Immunostaining with vimentin shows strong and diffuse positivity in angiosarcoma. The endothelial markers, CD31 and Factor VIII, are positive in nearly 100% of cases. CD34 positivity ranges from 40% to 100%; however, it is not a specific marker and is positive in very close morphological mimics, namely epithelioid sarcoma and solitary fibrous tumor. FLI1, a nuclear transcription factor, identifies more than 95% of vascular tumors regardless of the type and grade. However, it is also expressed in Ewing sarcoma, subsets of a wide range of mesenchymal tumors, subsets of high-grade lymphomas including lymphoblastic lymphomas and diffuse large B-cell lymphomas, and even subsets of carcinomas and melanomas. Thus, it has limited utility by itself owing to its low specificity. Another nuclear transcription factor, ERG, is an exquisitely sensitive endothelial marker of vascular differentiation and is retained in even poorly differentiated angiosarcomas. However, ERG is also expressed in a subset of Ewing sarcomas (5-10%), prostatic adenocarcinomas, and a small subset of acute myeloid leukemia. Among the vascular markers, CD31 is the most sensitive and specific antigen for endothelial differentiation; in combination with FLI-1, it helps the confident diagnosis of angiosarcomas. , , CD31 and FLI-1 positivity can be misleading, and a mistaken diagnosis of atypical fibroxanthoma is sometimes made; however, morphological details can help to avoid this. Cytokeratin and epithelial membrane antigen positivity has been reported in up to 50% of epithelioid angiosarcomas focally, which was our finding as well. These markers could be potential diagnostic pitfalls and quandaries, so they should be used and interpreted in the appropriate clinicopathologic settings.

Surgery is the modality of choice for squamous cell carcinomas or sarcomas. Since the tumor was inoperable in our case due to the lateral pterygoid plate’s involvement up to the skull base, palliative chemotherapy and radiation were the treatment options available. The definite histopathological diagnosis in such cases has major treatment implications. Squamous cell carcinomas are radiosensitive while sarcomas or melanomas do not respond to radiotherapy. Advanced malignant melanomas are tested for BRAF V600E mutations, and based on that, they are treated either with BRAF inhibitors and MEK inhibitors, or immunotherapy. In the case of metastatic carcinoma, the therapy is based on the primary tumor type. On the other hand, paclitaxel-based systemic chemotherapy is the preferred regimen for angiosarcomas. Tyrosine kinase inhibitors (TKI) have been used to inhibit the vascular endothelial growth factor (VEGF) signaling pathway. Although a few studies have reported some promising results with TKI (e.g., sorafenib), there is no proven benefit. The other treatment options include chemotherapy with recombinant interleukin-2, or radiotherapy in a few cases, especially in the form of concurrent chemoradiation.

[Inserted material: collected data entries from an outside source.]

Lemma create_new_spec :
  match create_new now p dirName o d with
  | (d', Err _) => d' = d
  | (d', Ok c) =>
      cr_path c = p /\ cr_options c = o /\ creating_ok c /\ new_record dirName c d' /\ disk_ok T' d' /\
      grows_by (segmentFile dirName) d d' /\ steps true (Some p) (abstract d) (abstract d')
  end.
Proof using All.
  unfold create_new. destruct Hfresh as [Hfile _]. destruct Hroom as [Hgiven Hpre].
  destruct (truthy (co_forkedFrom o)) eqn:Htr; cycle 1.
  - destruct (initial_meta_fields p dirName o None) as (Hpa & Hse & Hrc & Hsd & Hcu & Hff & Hfo).
    set (m := initial_meta now p dirName o None) in *. cbn [materialize]. unfold commit_created.
    rewrite Hff. unfold creating_ok. cbn [cr_path cr_options cr_meta]. rewrite Hrc, Hff.
    assert (Hh : holds (files d) m [] []).
    { unfold holds, m_base. rewrite Hcu. unfold m_base. rewrite Hfo, Hse, Hfile. cbn.
      split_and!; [apply wf_ZERO_OFFSET|by constructor|done..]. }
    assert (Hu : unsynced (files d) m = 0%nat) by (unfold unsynced; by rewrite Hse, Hfile).
    pose proof (create_new_plain m [] (files d) Hpa Hse Hh Hu ltac:(done) Hrc Hsd Hff Hfo) as Hc.
    cbv zeta in Hc. replace (mkDisk (db d) (files d)) with d in Hc by (by destruct d).
    assert (new_record dirName (mkCreating p m o) (put p m d))
      by (split; [apply lookup_insert_eq|done]).
    by destruct Hc as (? & ? & ?); split_and!.
  - destruct (co_forkedFrom o) as [q|] eqn:Hq; [|done]. cbn [or_else truthy] in *.
    destruct (String.eqb_spec q EmptyString) as [|Hne]; [done|].
    destruct (resolve_fork now q o d) as [[[src fo] prefix]|e] eqn:Hr; [|done].
    apply resolve_file_fork_Ok in Hr as (Hsrc & Hopen & Hcur & Hfo).
    destruct (source_bound q src Hsrc) as [Hwc Hmax].
    assert (Hwf : wf_offset fo).
    { destruct Hfo as [->|[E Hne']]; [done|]. rewrite E in Hgiven. by destruct Hgiven. }
    assert (Hlt : position fo < MAX_SAFE_INTEGER).
    { rewrite wf_offset_ltb in Hcur by done. apply Z.ltb_ge in Hcur. lia. }
    destruct (initial_meta_fields p dirName o (Some (src, fo, prefix)))
      as (Hpa & Hse & Hrc & Hsd & Hcu & Hff & Hfo').
    set (m := initial_meta now p dirName o (Some (src, fo, prefix))) in *.
    assert (Hbase : m_base m = fo) by (unfold m_base; by rewrite Hfo').
    destruct (materialize m o prefix d) as [[d1 m1]|e] eqn:Hmat; [|done].
    apply materialize_spec in Hmat as (Hdb & Hfs & [ds [Hh Hu]] & Hse1 & _ & Hfo1 & Hff1 & Hpa1 & Hrc1 & Hsd1);
      rewrite ?Hbase, ?Hse; [|done|by rewrite Hcu|done| |done].
    2: { intros b ->. done. }
    rewrite Hse in Hse1, Hfs. rewrite Hff, Hq in Hff1. unfold commit_created.
    rewrite Hff1, Hdb, Hsrc, Hopen. unfold creating_ok. cbn [cr_path cr_options cr_meta].
    rewrite Hrc1, Hrc, Hff1.
    pose proof (create_new_fork m1 ds (files d1) q src fo) as Hc.
    cbv zeta in Hc. rewrite <-Hdb in Hc at 2 3 4.
    replace (mkDisk (db d1) (files d1)) with d1 in Hc by (by destruct d1).
    destruct Hc as (? & ? & ?); try congruence; try done. split_and!; try done; [congruence|].
    split; [apply lookup_insert_eq|done].
Qed.
End create_new.

(** ** Creating over an expired stream *)

Lemma files_cascade fuel n p d :
  files d !! n = None ->
  files (deleteWithCascade_fuel (fun _ => false) (fun _ => 0%nat) fuel p 0 d) !! n = None.
Proof.
  revert p d. induction fuel as [|fuel IH]; intros p d Hn; [done|]. cbn [deleteWithCascade_fuel]. unfold remove_record.
  destruct (db d !! p) as [m|]; [|done]. cbn zeta.
  assert (Hn' : delete (segment m) (files d) !! n = None) by (apply lookup_delete_None; by right).
  destruct (truthy _); [|done]. destruct (db _ !! _) as [parent|]; [|done].
  destruct (_ && _); [by apply IH|done].
Qed.

Lemma fresh_file_cascade dirName p d :
  distinct d -> fresh_file dirName d -> fresh_file dirName (collect p d).
Proof.
  intros Hd [Hf Hm]. split; [by apply files_cascade|]. intros q x Hx.
  destruct (collect_abstract p d Hd) as [Hk _].
  destruct (Hk q x Hx) as (y & Hy & Hs & _). rewrite (same_file_segment _ _ Hs). by eapply Hm.
Qed.

(** An expired stream that is created anew has no forks. *)
Definition create_safe (p dirName : string) (o : CreateOptions) (d : Disk) : Prop :=
  match db d !! p with
  | Some m => isExpired now m = false \/ m_refCount m = 0
  | None => True
  end /\ fresh_file dirName d /\ create_room o (create_disk p d).

#[export] Instance create_safe_dec p dirName o d : Decision (create_safe p dirName o d).
Proof. unfold create_safe. repeat case_match; apply _. Defined.

Lemma create_begin_spec (T T' : string -> bytes -> nat -> Prop) p dirName o d :
  disk_ok T d -> store_ok (abstract d) -> soft_ok (abstract d) -> create_safe p dirName o d ->
  T' p [] 0%nat -> (forall q tail u, q <> p -> T q tail u -> T' q tail u) ->
  match create_begin now p dirName o d with
  | (d', Ok (inr c)) =>
      cr_path c = p /\ cr_options c = o /\ creating_ok c /\ new_record dirName c d' /\
      disk_ok T' d' /\ grows d d' /\
      steps true (Some p) (abstract d) (abstract d')
  | (d', _) => keeps d d' /\ steps true (Some p) (abstract d) (abstract d')
  end.
Proof.
  intros Hd Hst Hsoft (Hexp & Hfresh & Hroom) HT HT'. unfold create_begin.
  assert (Hrefl : keeps d d /\ steps true (Some p) (abstract d) (abstract d))
    by (split; [done|apply rtc_refl]).
  assert (Hgo : forall d1, refines (Some p) d d1 -> db d1 !! p = None -> fresh_file dirName d1 ->
    create_room o d1 ->
    match create_new now p dirName o d1 with
    | (d', Ok c) =>
        cr_path c = p /\ cr_options c = o /\ creating_ok c /\ new_record dirName c d' /\
      disk_ok T' d' /\ grows d d' /\
        steps true (Some p) (abstract d) (abstract d')
    | (d', Err _) => keeps d d' /\ steps true (Some p) (abstract d) (abstract d')
    end).
  { intros d1 [Hk Hs] Hp Hf Hr. pose proof (keeps_ok _ _ _ Hk Hd) as Hd1.
    pose proof (store_ok_steps _ _ _ Hst Hs) as Hst1.
    pose proof (create_new_spec T T' p dirName o d1 Hd1 Hst1 Hp Hf Hr HT HT') as Hc.
    destruct (create_new now p dirName o d1) as [d2 [c|e]]; [|by subst d2].
    destruct Hc as (? & ? & ? & ? & ? & Hg & Hs'). split_and!; try done.
    - eapply grows_by_fresh; [done|]. by eapply grows_by_keeps.
    - unfold steps in *. by etrans. }
  unfold create_disk in Hroom. destruct (db d !! p) as [m|] eqn:Hm; cycle 1.
  { specialize (Hgo d ltac:(done) Hm Hfresh Hroom). by destruct (create_new _ _ _ _ _) as [d2 [c|e]]. }
  destruct (isExpired now m) eqn:He; cycle 1.
  { destruct (m_softDeleted m); [done|]. by destruct (config_matches o m). }
  destruct Hexp as [|Hrc]; [done|].
  assert (Hsd : m_softDeleted m = false).
  { destruct (m_softDeleted m) eqn:Hsd; [|done].
    assert (abstract d !! p = Some (as_stream (files d) m)) as Ha by (by rewrite lookup_abstract, Hm).
    pose proof (Hsoft p _ Ha Hsd) as Hpos. cbn in Hpos. lia. }
  assert (Hdel : (delete_ now p d).1 = collect p d).
  { unfold delete_. rewrite Hm, Hsd, deleteWithCascade_collect. by rewrite (proj2 (Z.ltb_ge _ _)) by lia. }
  rewrite Hdel in *. pose proof (ok_distinct _ _ Hd) as Hdist.
  specialize (Hgo (collect p d)). destruct (create_new _ _ _ _ _) as [d2 r].
  enough (match r with Ok _ => _ | Err _ => _ end) as Hres by (by destruct r; exact Hres).
  apply Hgo; [| | |done].
  - eapply refines_cascade; [done|done|lia].
  - destruct (collect_abstract p d Hdist) as [_ Ha].
    assert (abstract (collect p d) !! p = None) as Hn by (rewrite Ha; apply cascade_gone).
    rewrite lookup_abstract in Hn. by apply fmap_None in Hn.
  - by apply fresh_file_cascade.
Qed.
End create.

However, the prognosis in angiosarcomas is dismal owing to early metastasis and multiple lesions. Up to 32% of patients have metastatic lesions at the time of diagnosis. The 5-year overall survival and disease-free survival is 26.5% and 48.3%, respectively. In multivariate analysis, age ≥70 years, tumor size of ≥5 cm, and the presence of metastasis at the time of diagnosis were the independent prognostic factors. Among them, the presence of metastasis is the most important since its presence increases the risk of overall and disease-specific death by 197% and 399%, respectively.

To conclude, we present an exceedingly rare angiosarcoma case with respect to the unusual age at presentation and the site of involvement. Within the oral cavity, the differential diagnoses are varied and may be challenging in various scenarios. The pathology pearls must be borne in mind to surmount the diagnostic challenges. The treatment modalities also need to be tailored, considering the whole scenario. Nevertheless, the overall survival of patients is grim with these aggressive sarcomas.